The biggest gap in emergency response communication

I’ve been at this game of crisis management and emergency response communications for over ten years now–at least where that has been a primary focus. There is one problem that keeps coming up over and over and over. And the rapid changes in the last couple of years have only made this problem greater and the damage caused by it more significant.

The gap is simple: It is what Incident Commanders and emergency response leaders don’t know and understand about the public information environment.

Ultimately, they are the ones who make the decisions during a crisis or emergency response. They have many many important decisions to make and precious little time to make them. When lives are on the line, when minutes count in a response, it is little wonder they tend to have little patience for getting into a discussion about the pros and cons of web content and whether or not to set up a Twitter feed for the Joint Information Center.

I have to admit to being very frustrated with this problem–particularly because it is nigh unto impossible to get Incident Commanders or Crisis Team Leader or CEOs to pay any attention to this gap in advance of an incident. Participate in training? No way. And I was quite surprised and disappointed that my effort to address this topic at a major conference on oil spill management was rejected. If conference managers and presentation review panels don’t understand how important it is to help Incident Commanders understand their operating environment better, then how can the ICs be expected to pay attention.

There seems to be only one proven method of changing this–experience.
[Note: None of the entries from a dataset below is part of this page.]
Lemma async_append_spec msg s :
  Inv s -> zlen msg < 2 ^ 31 ->
  match append msg s with
  | Ok (_, s') =>
      Inv s' ∧ pc s' = pc s ∧ running_ s' = running_ s ∧ buffersToWrite s' = buffersToWrite s ∧
      delivered s' = delivered s ++ take (Z.to_nat kSize) msg ∧
      (zlen msg < kSize -> buffers_ s' = buffers_ s)
  | Fault f =>
      f = UB ∧ zlen msg < kSize ∧ ∃ c, currentBuffer_ s = Some c ∧ kSize < cur_ c + zlen msg
  end.
Proof.
  intros [(c & Hc & Hok) Hnext Hnn Hb H1 H2 Hw Hst Hpc] Hlen. unfold append. rewrite Hc.
  rewrite available_SIZE by apply Hok. rewrite (proj2 Hok).
  destruct (Z.ltb_spec (zlen msg) kSize) as [Hlt|Hge].
  - pose proof (append_buf_spec msg c Hok Hlen) as H. destruct (FixedBuffer.append msg c) as [[[] c']|f].
    + destruct H as [Hok' HT]. split; [split; simpl; eauto; try (intros Hf; specialize (Hst Hf); congruence)|]. split; [done|]. split; [done|]. split; [done|].
      split; [|done].
      unfold delivered, pending. simpl. by rewrite Hc, HT, !app_assoc.
    + destruct H as [-> H]. rewrite take_ge in H by lia. eauto.
  - set (c1 := match nextBuffer_ s with Some b => b | None => new_buffer end).
    assert (match nextBuffer_ s with Some b => (b, None) | None => (new_buffer, None) end = (c1, None)) as ->
      by (subst c1; by destruct (nextBuffer_ s)).
    assert (buf_ok c1 ∧ cur_ c1 = 0) as [Hok1 Hcur1].
    { subst c1. destruct (nextBuffer_ s) as [b|]; [by apply Hnext|]. split; [apply new_buffer_ok|done]. }
    pose proof (append_buf_spec msg c1 Hok1 Hlen) as H. destruct (FixedBuffer.append msg c1) as [[[] c']|f].
    + destruct H as [Hok' HT]. rewrite (text_start c1 Hcur1) in HT. simpl in HT.
      split; [split; simpl; eauto; try (intros Hf; specialize (Hst Hf); congruence)|].
      * intros x ?; discriminate.
      * intros _ ?%app_eq_nil. by destruct H.
      * apply Forall_app; auto.
      * split; [done|]. split; [done|]. split; [done|]. split; [|lia].
        unfold delivered, pending. simpl. rewrite Hc, HT, texts_app.
        unfold texts at 3. simpl. by rewrite app_nil_r, !app_assoc.
    + destruct H as [_ H]. rewrite length_take in H. lia.
Qed.

Lemma usable_spare b : spare_ok b -> is_Some b -> usable b = true.
Proof.
  intros H [x ->]. destruct (H x eq_refl) as [_ Hc]. unfold usable, length_of. by rewrite Hc.
Qed.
Unfortunately, going through a major event and learning from that what the media, stakeholders and internal audiences expect and demand from the response leadership seems to be the only way to close that gap. As one experienced crisis communicator told me, he can tell immediately whether or not an incident commander has been through a real event. The difference in their understanding of and the need for fast, direct, transparent communication is profound.
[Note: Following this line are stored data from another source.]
(* ===== verification/AsyncFile.v ===== *)
(** The asynchronous logger and its log files together: the calls [output.append] that
    [AsyncLogging.v] records, made on the [LogFile] of [LogFile.v]. *)
From Stdlib Require Import Strings.String.
From S2P Require Import Prelude FixedBuffer LogStream LogFile Thread AsyncLogging.
Open Scope list_scope.

(** What reaches a file of a block: all of it, unless a write is short; after a short write
    [AppendFile::append] starts again with the first byte of the block. *)
Definition reaches (c : Env * list byte) (got : list byte) : Prop :=
  ∃ ks, (sum_list ks <= length c.2)%nat ∧ got = concat ((λ k, take k c.2) <$> ks) ∧ (writes c.1 = [] -> got = c.2).

(** [LogFile::append] as far as the files are concerned; [writtenBytes_] may wrap around. *)
Lemma append_contents e buf w f :
  file_ (lw_file w) = Some f -> opens e = true ->
  ∃ f' w' got, LogFile.append e buf w = Ok (tt, w') ∧ file_ (lw_file w') = Some f' ∧ reaches (e, buf) got ∧
    ∀ name, bytes_of w' name = bytes_of w name ++ (if decide (name = filename_ f) then got else []).
Proof.
  intros Hf Ho.
  assert (LogFile.append e buf w = append_unlocked e buf w) as ->
    by (unfold LogFile.append; rewrite (bind_Ok _ _ w w w) by done; by destruct (mutex_ _)).
  unfold append_unlocked. destruct (AppendFile_append (writes e) buf f (lw_fs w)) as [f1 fs1] eqn:E1.
  set (w1 := mkLogWorld (set_file (Some f1) (lw_file w)) fs1).
  assert (with_file (AppendFile_append (writes e) buf) w = Ok (tt, w1)) as Ea
    by (unfold with_file; by rewrite Hf, E1).
  destruct (AppendFile_append_contents _ _ _ _ _ _ E1) as (ks & Hsum & _ & _ & HC & Hks).
  set (got := concat ((λ k, take k buf) <$> ks)) in HC.
  assert (reaches (e, buf) got) as Hgot.
  { exists ks. split_and!; [done..|]. intros X. subst got. rewrite (Hks X). simpl. by rewrite firstn_all, app_nil_r. }
  assert (∀ name, bytes_of w1 name = bytes_of w name ++ (if decide (name = filename_ f) then got else [])) as HB
    by (intros name; unfold bytes_of; simpl; by rewrite Hf, HC).
  rewrite (bind_Ok _ _ _ _ _ Ea), (bind_Ok _ _ w1 w1 w1) by done.
  destruct (_ <? _).
  { destruct (rollFile_spec e w1 Ho) as (f' & w' & E & HB' & ? & _).
    exists f', w', got. split_and!; [done..|]. intros name. by rewrite HB', HB. }
  set (w2 := mkLogWorld (set_count (u64 (count_ (lw_file w) + 1)) (set_file (Some f1) (lw_file w))) fs1).
  rewrite (bind_Ok _ _ w1 tt w2), (bind_Ok _ _ w2 w2 w2) by done.
  destruct (_ <=? _); cbn [when]; [|by exists f1, w2, got].
  set (w3 := mkLogWorld (set_count 0 (lw_file w2)) fs1). rewrite (bind_Ok _ _ w2 tt w3) by done.
  destruct (negb _).
  { destruct (rollFile_spec e w3 Ho) as (f' & w' & E & HB' & ? & _).
    exists f', w', got. split_and!; [done..|]. intros name. rewrite HB'. apply HB. }
  destruct (_ <? _); cbn [when]; [|by exists f1, w3, got].
  destruct (with_fflush_spec w3 f1 eq_refl) as (f2 & w4 & E & HB4 & HF4 & _).
  exists f2, (mkLogWorld (set_lastFlush (t_check e) (lw_file w4)) (lw_fs w4)), got.
  rewrite (bind_Ok _ _ _ _ _ E). split_and!; [done..|]. intros name. rewrite <- HB. apply (HB4 name).
Qed.

(** The calls the logging thread makes on its [LogFile], with what the environment decides
    during each. *)
Inductive LogCall := LAppend (e : Env) (buf : list byte) | LFlush.

Definition log_call (c : LogCall) : M LogWorld unit :=
  match c with LAppend e buf => LogFile.append e buf | LFlush => flush end.

(** A file can be opened during the call. *)
Definition call_opens (c : LogCall) : Prop := match c with LAppend e _ => opens e = true | LFlush => True end.

Definition appends (calls : list LogCall) : list (Env * list byte) :=
  omap (λ c, match c with LAppend e buf => Some (e, buf) | LFlush => None end) calls.
Definition appended (calls : list LogCall) : list (list byte) := snd <$> appends calls.

(** No write is short. *)
Definition full_writes (calls : list LogCall) : Prop := Forall (λ c, writes c.1 = []) (appends calls).

(** What went to a file, in order. *)
Definition sent_to (name : list byte) (sent : list (list byte * list byte)) : list byte :=
  concat (snd <$> filter (λ x, x.1 = name) sent).

Lemma sent_to_cons name n buf sent :
  sent_to name ((n, buf) :: sent) = (if decide (name = n) then buf else []) ++ sent_to name sent.
Proof.
  unfold sent_to. rewrite filter_cons. simpl. destruct (decide (name = n)) as [->|Hne].
  - by rewrite decide_True.
  - by rewrite decide_False by congruence.
Qed.

Lemma flush_spec w f :
  file_ (lw_file w) = Some f ->
  ∃ f' w', flush w = Ok (tt, w') ∧ file_ (lw_file w') = Some f' ∧
    ∀ name, bytes_of w' name = bytes_of w name ∧ disk (lw_fs w') name = bytes_of w name.
Proof.
  intros Hf. destruct (with_fflush_spec w f Hf) as (f' & w' & E & HB & Hf' & Hp & _).
  exists f', w'. split; [unfold flush; rewrite (bind_Ok _ _ w w w) by done; by destruct (mutex_ _)|]. split; [done|].
  intros name. split; [done|]. rewrite <- HB. unfold bytes_of. rewrite Hf'. unfold contents. rewrite Hp.
  case_decide; by rewrite app_nil_r.
Qed.

Lemma log_calls_spec calls w f :
  file_ (lw_file w) = Some f -> Forall call_opens calls ->
  ∃ f' w' sent, mapM_ log_call calls w = Ok (tt, w') ∧ file_ (lw_file w') = Some f' ∧
    Forall2 (λ c x, reaches c x.2) (appends calls) sent ∧ ∀ name, bytes_of w' name = bytes_of w name ++ sent_to name sent.
Proof.
  intros Hf Hall. revert w f Hf. induction Hall as [|c calls Hd Hall IH]; intros w f Hf.
  { exists f, w, []. split_and!; [done..|]. intros name. by rewrite app_nil_r. }
  destruct c as [e buf|]; simpl in Hd.
  - destruct (append_contents e buf w f Hf Hd) as (f1 & w1 & got & E & Hf1 & Hgot & HB).
    destruct (IH w1 f1 Hf1) as (f2 & w2 & sent & E2 & Hf2 & Hs & HB2).
    exists f2, w2, ((filename_ f, got) :: sent). split_and!; [|done|by constructor|].
    + simpl. by rewrite (bind_Ok _ _ _ _ _ E).
    + intros name. by rewrite HB2, HB, sent_to_cons, <- app_assoc.
  - destruct (flush_spec w f Hf) as (f1 & w1 & E & Hf1 & HB).
    destruct (IH w1 f1 Hf1) as (f2 & w2 & sent & E2 & Hf2 & Hs & HB2).
    exists f2, w2, sent. split_and!; [|done..|].
    + simpl. by rewrite (bind_Ok _ _ _ _ _ E).
    + intros name. by rewrite HB2, (proj1 (HB name)).
Qed.

Lemma whole_blocks (calls : list LogCall) (sent : list (list byte * list byte)) :
  Forall2 (λ c x, reaches c x.2) (appends calls) sent -> full_writes calls -> snd <$> sent = appended calls.
Proof.
  unfold full_writes, appended. intros H. induction H as [|c x cs xs (ks & _ & _ & Hx) H IH]; [done|].
  intros [Hw Hws]%Forall_cons. rewrite !fmap_cons, IH by done. by rewrite Hx.
Qed.

(** The logging thread's [LogFile], just constructed. *)
Lemma new_LogFile_spec e basename rollsize safe fi cn ind fs :
  opens e = true ->
  ∃ f w, new_LogFile e basename rollsize safe fi cn ind fs = Ok (tt, w) ∧ file_ (lw_file w) = Some f ∧
    ∀ name, bytes_of w name = disk fs name.
Proof.
  intros Ho. unfold new_LogFile. set (w0 := mkLogWorld _ fs).
  destruct (rollFile_spec e w0 Ho) as (f & w & E & HB & Hf & _). exists f, w. split_and!; [done..|]. intros name. by rewrite HB.
Qed.

Section composed.
Context (kSize : Z) (fresh : list byte).
Context (Hfresh : zlen fresh = kSize) (HkSize : 0 < kSize < 2 ^ 31).

(** C15: What the program logs is what the files hold.  For every interleaving of front ends and
    logging thread, and however the log is rolled, provided that every log file opens: after the
    thread's flush each file has grown by the blocks that the thread wrote to it, in order, each
    of them whole unless one of its writes was short (then what got there are first parts
    of the block).  When no write is short, and the backlog stays within the 25 buffers beyond
    which the thread drops some, those blocks and what is still in memory are together the
    appended messages. *)
Theorem async_log_files es s e0 calls basename rollsize safe fi cn ind fs :
  run fresh es (new_AsyncLogging fresh) = Ok s ->
  opens e0 = true -> Forall call_opens calls -> appended calls = output s ->
  ∃ w0 w w' sent,
    new_LogFile e0 basename rollsize safe fi cn ind fs = Ok (tt, w0) ∧
    mapM_ log_call calls w0 = Ok (tt, w) ∧ flush w = Ok (tt, w') ∧
    (∀ name, disk (lw_fs w') name = disk fs name ++ sent_to name sent) ∧
    Forall2 (λ c x, reaches c x.2) (appends calls) sent ∧
    (full_writes calls ->
       snd <$> sent = output s ∧
       (Forall int_sized es -> small_backlog fresh es (new_AsyncLogging fresh) = true ->
          concat (snd <$> sent) ++ pending s = accepted kSize es)).
Proof.
  intros Hrun Ho Hcalls Happ.
  destruct (new_LogFile_spec e0 basename rollsize safe fi cn ind fs Ho) as (f0 & w0 & E0 & Hf0 & HB0).
  destruct (log_calls_spec calls w0 f0 Hf0 Hcalls) as (f & w & sent & E & Hf & Hs & HB).
  destruct (flush_spec w f Hf) as (f' & w' & E' & _ & HD). exists w0, w, w', sent. split_and!; [done..| |done|].
  - intros name. by rewrite (proj2 (HD name)), HB, HB0.
  - intros Hfull. rewrite (whole_blocks calls sent Hs Hfull), Happ. split; [done|].
    intros Hes Hb. by apply (delivered_accepted kSize fresh).
Qed.
End composed.

(** The run of [sample_run], and the first second of 2024. *)
Lemma async_log_files_witness :
  match run sample_fresh sample_run (new_AsyncLogging sample_fresh) with
  | Ok s =>
      let calls := [LAppend (sample_Env 1704067200) (bytes "abc"); LFlush] in
      ∃ w0 w w' sent,
        new_LogFile (sample_Env 1704067200) (bytes "app") 1000 false 3 1 0 ∅ = Ok (tt, w0) ∧
        mapM_ log_call calls w0 = Ok (tt, w) ∧ flush w = Ok (tt, w') ∧
        (∀ name, disk (lw_fs w') name = disk ∅ name ++ sent_to name sent) ∧
        concat (snd <$> sent) ++ pending s = accepted 8 sample_run
  | Fault _ => False
  end.
Proof.
  destruct (run sample_fresh sample_run (new_AsyncLogging sample_fresh)) as [s|f] eqn:E; [|vm_compute in E; discriminate E].
  set (calls := [LAppend (sample_Env 1704067200) (bytes "abc"); LFlush]).
  assert (appended calls = output s) as Happ by (vm_compute in E; injection E as <-; reflexivity).
  destruct (async_log_files 8 sample_fresh eq_refl (conj eq_refl eq_refl) sample_run s (sample_Env 1704067200)
    calls (bytes "app") 1000 false 3 1 0 ∅ E eq_refl) as (w0 & w & w' & sent & H1 & H2 & H3 & H4 & _ & H5).
  - repeat constructor.
  - exact Happ.
  - exists w0, w, w', sent. split_and!; [exact H1|exact H2|exact H3|exact H4|].
    apply H5; [repeat constructor|repeat constructor; unfold int_sized; vm_compute; reflexivity|reflexivity].
Defined.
4 thoughts on “The biggest gap in emergency response communication”

  1. Hello Gerald …

    I’ve encountered this issue on many occasions although I must admit that things are slowly improving … and i’d put that on account of generational change among senior emergency managers.

    A great proportion (in my experience anyways) come from a police or military background … where info control is key.
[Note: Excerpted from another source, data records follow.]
(** The one-shot timer of the sample queue; the other one runs before it and cancels itself. *)
Definition sample_timer : Timer := mkTimer 0 9000000 (double_of_Z 0) false 2.

Definition sample_schedule : list Op :=
  [OHandleRead 2000050; OClock 9000500; OHandleRead 9000400].

Lemma timer_runs_witness :
  ∃ q q' l, sample_queue = Ok (tt, q) ∧ mapM_ (do_op malloc_down calm_body) sample_schedule q = Ok (tt, q') ∧
    ran q' = ran q ++ l ∧
    (0%nat ∈ l ∨
     100 * (wakes sample_schedule - 1) <= Z.max 0 (9000000 - clock q) ∧
     (∃ w, timerfd_ q' = Some w ∧ w <= Z.max 9000000 (clock q' + 100)) ∧
     ∀ poll, Z.max 0 9000000 <= poll ->
       ∃ q'' l', handleRead malloc_down calm_body poll q' = Ok (tt, q'') ∧ ran q'' = ran q' ++ l' ∧ 0%nat ∈ l').
Proof.
  destruct sample_idle as (q & E & HI & Ht).
  destruct (timer_runs malloc_down calm_body malloc_down_fresh malloc_down_range calm_body_sane
              (9000000, -2) sample_timer) with (os := sample_schedule) (q := q) as (q' & l & E' & Hr & Hc).
  - intros cb q0 x Hx. destruct cb as [|[|cb]]; [by apply elem_of_nil in Hx| |by apply elem_of_nil in Hx].
    apply list_elem_of_singleton in Hx as ->. vm_compute. discriminate.
  - exact HI.
  - vm_compute in E. injection E as <-. cbn [sample_schedule schedule].
    repeat match goal with
      | |- _ ∧ _ => split
      | |- True => done
      | |- possible _ _ _ _ => solve [unfold possible; cbn [clock timerfd_]; unfold Timestamp; split_and?; first [lia | eexists; split; [reflexivity|lia]]]
      | |- ∀ _, _ => let E := fresh in intros ? E; vm_compute in E; injection E as <-
      end.
  - split; [rewrite Ht; right; left|]. vm_compute in E. injection E as <-. vm_compute. reflexivity.
  - exists q, q', l. split_and!; [exact E|exact E'|exact Hr|exact Hc].
Defined.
    Many are just starting to realize how important the public’s perception of their disaster response efforts is … can actually affect the outcome of operations and sap at public and elected officials confidence …

    that problem is perhaps being felt more acutely now as the advent of social media platforms, new trends in traditional media and audience’s expectations … all necessitate an absolute need to occupy the public space IMMEDIATELY when an incident occurs …

    Now for that to happen, you need a sound crisis comms plan but even before that, the necessary delagation of authority from senior emergency managers to dispense info (even pre-approved messages) you have …

    that’s challenge number one …

    but i’m not without hope … things are improving

    regards from Ontario, Canada

  2. “And I was quite surprised and disappointed that my effort to address this topic at a major conference on oil spill management was rejected. If conference managers and presentation review panels don’t understand how important it is…”

    Did they give a reason as to why they did not find it relevant or worth considering?

    I’m also surprised that IC’s, or corresponding emergency management personnel, are not discussing it pre-incident/emergency.

  3. We recently experienced a departmental crash involving one of our members. The only information I received from my chief is “no comment or post of the call please” as a text message. He also did not want any information sent to our membership (via a text message network I’d established). At least one internal stakeholder felt that this smacked of a cover up.

    Of course, dealing with internal and external stakeholders is not the paramount concern of the incident commander, nor should it be – that’s why the public information sector exists. But to block it off like that is simply wrong.

  4. There is a fundamental flaw in EM and crisis management that is hurtling towards a huge unsolved problem! The advest of 24/7/365 news made the critical distinction between Public Affairs (the sort of counter-propaganda that most governmental units engage in on a day to day basis) and the critical activity of Emergency Public Information (a highly technical arena little researched and studied and including issuances of PARs [Protective Action Recommendations]such as shelter or evacuation to the public. Worse the MSM (Main stream media) does not want its spokespersons to understand the difference. Recently another highly public example of the difference between Public Affairs and Emergency Public Information was demonstrated. With WHO going to Level 5 [now Level 6] DHS continued to operate on a Public Affairs basis while HHS and CDC had gone to a highly competently managed system of Emergency Public Information. This better get fixed or people will die becaues of lack of understanding by responders and media and crisis managers.